**What is being asked**
Could you set down exactly the lines of the data below, starting at the one that holds "(** The four" and ending at the one that holds "let right := if", both included, and only those?

**Given information**
(* ===== verification/Base64.v ===== *)
(** [SocketRocket/fbase64.c]: base64 encoding ([f_b64_ntop]) and decoding
    ([f_b64_pton]) into a caller's buffer. Arrays are lists, a write outside its
    array is undefined ([None]), a C string is the list of its characters before
    the terminator. *)

From Stdlib Require Import ZArith Lia List String Ascii Bool.
From stdpp Require Import base gmap list.
From S2P Require Import Prelude.

(** ** The code *)

Definition chars (s : string) : list Z :=
  map (fun c => Z.of_nat (nat_of_ascii c)) (list_ascii_of_string s).

Definition Base64 : list Z :=
  chars "ABCDEFGHIJKLMNOPQRSTUVWXYZabcdefghijklmnopqrstuvwxyz0123456789+/".
Definition Pad64 : Z := 61.

(** [Base64[i]] *)
Definition digit (i : Z) : Z := nth (Z.to_nat i) Base64 0.

(** [target[i] = v;] *)
Definition array_set (target : list Z) (i v : Z) : option (list Z) :=
  if (0 <=? i) && (i <? Z.of_nat (List.length target))
  then Some (<[Z.to_nat i := u8 v]> target) else None.

(** [target[datalength++] = c;] for each character in turn. *)
Fixpoint array_append (target : list Z) (datalength : Z) (cs : list Z) : option (list Z) :=
  match cs with
  | [] => Some target
  | c :: cs' => target' ← array_set target datalength c; array_append target' (datalength + 1) cs'
  end.

Definition output0 (i0 : Z) : Z := Z.shiftr i0 2.
Definition output1 (i0 i1 : Z) : Z := u8 (Z.shiftl (Z.land i0 0x03) 4 + Z.shiftr i1 4).
Definition output2 (i1 i2 : Z) : Z := u8 (Z.shiftl (Z.land i1 0x0f) 2 + Z.shiftr i2 6).
Definition output3 (i2 : Z) : Z := Z.land i2 0x3f.

(** The last, incomplete group, then the terminator. *)
Definition ntop_finish (src target : list Z) (targsize datalength : Z)
    : option (Z * list Z) :=
  let terminate target datalength :=
    if targsize <=? datalength then Some (-1, target)
    else target' ← array_set target datalength 0; Some (swrap 32 datalength, target') in
  match src with
  | [] => terminate target datalength
  | i0 :: rest =>
      let i1 := nth 0 rest 0 in
      if targsize <? u64 (datalength + 4) then Some (-1, target)
      else
        target' ← array_append target datalength
          [digit (output0 i0); digit (output1 i0 i1);
           (if Nat.eqb (List.length src) 1 then Pad64 else digit (output2 i1 0)); Pad64];
        terminate target' (datalength + 4)
  end.

Fixpoint ntop_loop (src target : list Z) (targsize datalength : Z) : option (Z * list Z) :=
  match src with
  | i0 :: i1 :: i2 :: src' =>
      if targsize <? u64 (datalength + 4) then Some (-1, target)
      else
        target' ← array_append target datalength
          [digit (output0 i0); digit (output1 i0 i1); digit (output2 i1 i2); digit (output3 i2)];
        ntop_loop src' target' targsize (datalength + 4)
  | _ => ntop_finish src target targsize datalength
  end.

(** The return value and the target. *)
Definition f_b64_ntop (src target : list Z) (targsize : Z) : option (Z * list Z) :=
  ntop_loop src target targsize 0.

(** [isspace], in the C locale. *)
Definition isspace (ch : Z) : bool := (ch =? 32) || ((9 <=? ch) && (ch <=? 13)).

(** [pos - Base64] for [pos = strchr(Base64, ch)]. *)
Fixpoint index_of (ch : Z) (l : list Z) (i : Z) : option Z :=
  match l with
  | [] => None
  | c :: l' => if c =? ch then Some i else index_of ch l' (i + 1)
  end.
Definition base64_pos (ch : Z) : option Z := index_of ch Base64 0.

(** [*src++] on the characters, the terminator included. *)
Definition next_char (src : list Z) : Z * list Z :=
  match src with
  | [] => (0, [])
  | c :: src' => (c, src')
  end.

(** [target[i]] *)
Definition array_get (target : list Z) (i : Z) : option Z := target !! Z.to_nat i.

(** The four digits of a group, by [state]: [inl] is an early [return]. *)
Definition pton_digit (pos state tarindex : Z) (target : option (list Z)) (targsize : Z)
    : option (Z + Z * Z * option (list Z)) :=
  if state =? 0 then
    match target with
    | None => Some (inr (1, tarindex, None))
    | Some t =>
        if targsize <=? tarindex then Some (inl (-1))
        else t' ← array_set t tarindex (Z.shiftl pos 2); Some (inr (1, tarindex, Some t'))
    end
  else if state =? 3 then
    match target with
    | None => Some (inr (0, u32 (tarindex + 1), None))
    | Some t =>
        if targsize <=? tarindex then Some (inl (-1))
        else
          v ← array_get t tarindex;
          t' ← array_set t tarindex (Z.lor v pos);
          Some (inr (0, u32 (tarindex + 1), Some t'))
    end
  else
    let right := if state =? 1 then 4 else 2 in
    let mask := if state =? 1 then 0x0f else 0x03 in
    let left := if state =? 1 then 4 else 6 in
    match target with
    | None => Some (inr (state + 1, u32 (tarindex + 1), None))
    | Some t =>
        if targsize <=? u32 (tarindex + 1) then Some (inl (-1))
        else
          v ← array_get t tarindex;
          t' ← array_set t tarindex (Z.lor v (Z.shiftr pos right));
          t'' ← array_set t' (u32 (tarindex + 1)) (Z.shiftl (Z.land pos mask) left);
          Some (inr (state + 1, u32 (tarindex + 1), Some t''))
    end.

(** [for (; ch != 0; ch = *src++) if (!isspace(ch)) break;] *)
Fixpoint skip_spaces (ch : Z) (src : list Z) : Z * list Z :=
  if ch =? 0 then (ch, src)
  else if isspace ch then
    match src with
    | [] => (0, [])
    | c :: src' => skip_spaces c src'
    end
  else (ch, src).

(** After the first pad character. *)
Definition pton_padded (src : list Z) (state tarindex : Z) (target : option (list Z))
    : option Z :=
  let '(ch, src) := next_char src in
  if (state =? 0) || (state =? 1) then Some (-1)
  else
    let check ch src :=
      let '(ch, _) := skip_spaces ch src in
      if negb (ch =? 0) then Some (-1)
      else match target with
           | None => Some (swrap 32 tarindex)
           | Some t =>
               v ← array_get t tarindex;
               Some (if negb (v =? 0) then -1 else swrap 32 tarindex)
           end in
    if state =? 2 then
      let '(ch, src) := skip_spaces ch src in
      if negb (ch =? Pad64) then Some (-1)
      else let '(ch, src) := next_char src in check ch src
    else check ch src.

Fixpoint pton_loop (src : list Z) (state tarindex : Z) (target : option (list Z)) (targsize : Z)
    : option (Z * option (list Z)) :=
  match src with
  | [] => Some (if negb (state =? 0) then -1 else swrap 32 tarindex, target)
  | ch :: src' =>
      if ch =? 0 then Some (if negb (state =? 0) then -1 else swrap 32 tarindex, target)
      else if isspace ch then pton_loop src' state tarindex target targsize
      else if ch =? Pad64 then
        v ← pton_padded src' state tarindex target; Some (v, target)
      else
        match base64_pos ch with
        | None => Some (-1, target)
        | Some pos =>
            r ← pton_digit pos state tarindex target targsize;
            match r with
            | inl v => Some (v, target)
            | inr (state', tarindex', target') => pton_loop src' state' tarindex' target' targsize
            end
        end
  end.

(** A null [target] is [None]. *)
Definition f_b64_pton (src : list Z) (target : option (list Z)) (targsize : Z)
    : option (Z * option (list Z)) :=
  pton_loop src 0 0 target targsize.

**Output for this exercise**
(** The four digits of a group, by [state]: [inl] is an early [return]. *)
Definition pton_digit (pos state tarindex : Z) (target : option (list Z)) (targsize : Z)
    : option (Z + Z * Z * option (list Z)) :=
  if state =? 0 then
    match target with
    | None => Some (inr (1, tarindex, None))
    | Some t =>
        if targsize <=? tarindex then Some (inl (-1))
        else t' ← array_set t tarindex (Z.shiftl pos 2); Some (inr (1, tarindex, Some t'))
    end
  else if state =? 3 then
    match target with
    | None => Some (inr (0, u32 (tarindex + 1), None))
    | Some t =>
        if targsize <=? tarindex then Some (inl (-1))
        else
          v ← array_get t tarindex;
          t' ← array_set t tarindex (Z.lor v pos);
          Some (inr (0, u32 (tarindex + 1), Some t'))
    end
  else
    let right := if state =? 1 then 4 else 2 in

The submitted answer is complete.